• WORK REQUEST:
Through the line that contains "Definition dquote : ascii", return the data below exactly, starting at its first line; leave the rest out.

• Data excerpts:
(** * rmsd_stats_matlab: aggregation of per-sample RMSD tables

    A shallow embedding of [rmsd_stats_matlab.py]: [get_conditions] and
    [extract_rmsd], with the string, path and regular-expression operations
    they call, and the properties of the resulting table. *)

From Stdlib Require Import ZArith List Bool Ascii String Lia.
From Stdlib Require Import Numbers.DecimalString Sorting.Mergesort Sorting.Sorted.
From Stdlib Require Import Sorting.Permutation Structures.Orders.
Import ListNotations.

Local Open Scope string_scope.
Local Open Scope list_scope.

(** ** Python string operations *)

Module Str.

Definition tab : ascii := "009"%char.
Definition newline : ascii := "010"%char.
Definition dquote : ascii := "034"%char.

Definition chr (c : ascii) : string := String c EmptyString.

(** [s.startswith(p)] *)
Fixpoint startswith (s p : string) : bool :=
  match p with
  | EmptyString => true
  | String a p' =>
      match s with
      | EmptyString => false
      | String b s' => Ascii.eqb a b && startswith s' p'
      end
  end.

(** [p in s] *)
Fixpoint contains (s p : string) : bool :=
  startswith s p ||
  match s with
  | EmptyString => false
  | String _ s' => contains s' p
  end.

(** [s.endswith(p)] *)
Fixpoint endswith (s p : string) : bool :=
  String.eqb s p ||
  match s with
  | EmptyString => false
  | String _ s' => endswith s' p
  end.

(** [str(n)] for an [int]. *)
Definition of_nat (n : nat) : string := NilEmpty.string_of_uint (Nat.to_uint n).
Definition of_Z (z : Z) : string := NilEmpty.string_of_int (Z.to_int z).

Fixpoint spaces (n : nat) : string :=
  match n with
  | O => EmptyString
  | S n' => String " " (spaces n')
  end.

(** The format specification [{s:<w}]: left-justified in a field of width [w]. *)
Definition ljust (s : string) (w : nat) : string :=
  s ++ spaces (w - String.length s).

(** [s.rfind("/") + 1]: the position just after the last slash, 0 without one. *)
Fixpoint after_last_slash (s : string) : nat :=
  match s with
  | EmptyString => 0
  | String c s' =>
      match after_last_slash s' with
      | O => if Ascii.eqb c "/" then 1 else 0
      | S k => S (S k)
      end
  end.

Fixpoint all_slashes (s : string) : bool :=
  match s with
  | EmptyString => true
  | String c s' => Ascii.eqb c "/" && all_slashes s'
  end.

(** [s.rstrip("/")] *)
Fixpoint rstrip_slash (s : string) : string :=
  match s with
  | EmptyString => EmptyString
  | String c s' =>
      match rstrip_slash s' with
      | EmptyString => if Ascii.eqb c "/" then EmptyString else chr c
      | r => String c r
      end
  end.

End Str.

(** ** [os.path] (POSIX flavour) *)

Module Path.

(** [os.path.basename(p)]: [p[i:]] with [i = p.rfind("/") + 1]. *)
Definition basename (p : string) : string :=
  let i := Str.after_last_slash p in
  substring i (String.length p - i) p.

(** [os.path.dirname(p)]: [p[:i]], its trailing slashes removed unless it
    holds nothing but slashes. *)
Definition dirname (p : string) : string :=
  let head := substring 0 (Str.after_last_slash p) p in
  if negb (String.eqb head "") && negb (Str.all_slashes head)
  then Str.rstrip_slash head
  else head.

(** [os.path.join(a, b)] *)
Definition join (a b : string) : string :=
  if Str.startswith b "/" then b
  else if String.eqb a "" || Str.endswith a "/" then a ++ b
  else a ++ "/" ++ b.

End Path.

(** ** The regular expression [RMSD_(.+)_.+\.csv]

    A pattern is a sequence of literal characters and greedy [.+] items, one of
    which is the capturing group.  [match_here] is the backtracking matcher of
    [re]: a [.+] takes as many characters as it can (no newline) and gives
    them back one at a time until the rest of the pattern matches. *)

Module Re.

Inductive item : Type :=
| Lit (c : ascii)
| DotPlus
| GroupDotPlus.

(** The matcher returns [group(1)] of the match found at the start of [s]. *)
Fixpoint match_here (p : list item) : string -> option string :=
  match p with
  | [] => fun _ => Some EmptyString
  | Lit c :: p' => fun s =>
      match s with
      | EmptyString => None
      | String b s' => if Ascii.eqb c b then match_here p' s' else None
      end
  | DotPlus :: p' =>
      fix dot (s : string) : option string :=
        match s with
        | EmptyString => None
        | String b s' =>
            if Ascii.eqb b Str.newline then None
            else match dot s' with
                 | Some g => Some g
                 | None => match_here p' s'
                 end
        end
  | GroupDotPlus :: p' =>
      fix grp (s : string) : option string :=
        match s with
        | EmptyString => None
        | String b s' =>
            if Ascii.eqb b Str.newline then None
            else match grp s' with
                 | Some g => Some (String b g)
                 | None =>
                     match match_here p' s' with
                     | Some _ => Some (Str.chr b)
                     | None => None
                     end
                 end
        end
  end.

• THE ANSWER:
(** * rmsd_stats_matlab: aggregation of per-sample RMSD tables

    A shallow embedding of [rmsd_stats_matlab.py]: [get_conditions] and
    [extract_rmsd], with the string, path and regular-expression operations
    they call, and the properties of the resulting table. *)

From Stdlib Require Import ZArith List Bool Ascii String Lia.
From Stdlib Require Import Numbers.DecimalString Sorting.Mergesort Sorting.Sorted.
From Stdlib Require Import Sorting.Permutation Structures.Orders.
Import ListNotations.

Local Open Scope string_scope.
Local Open Scope list_scope.

(** ** Python string operations *)

Module Str.

Definition tab : ascii := "009"%char.
Definition newline : ascii := "010"%char.
Definition dquote : ascii := "034"%char.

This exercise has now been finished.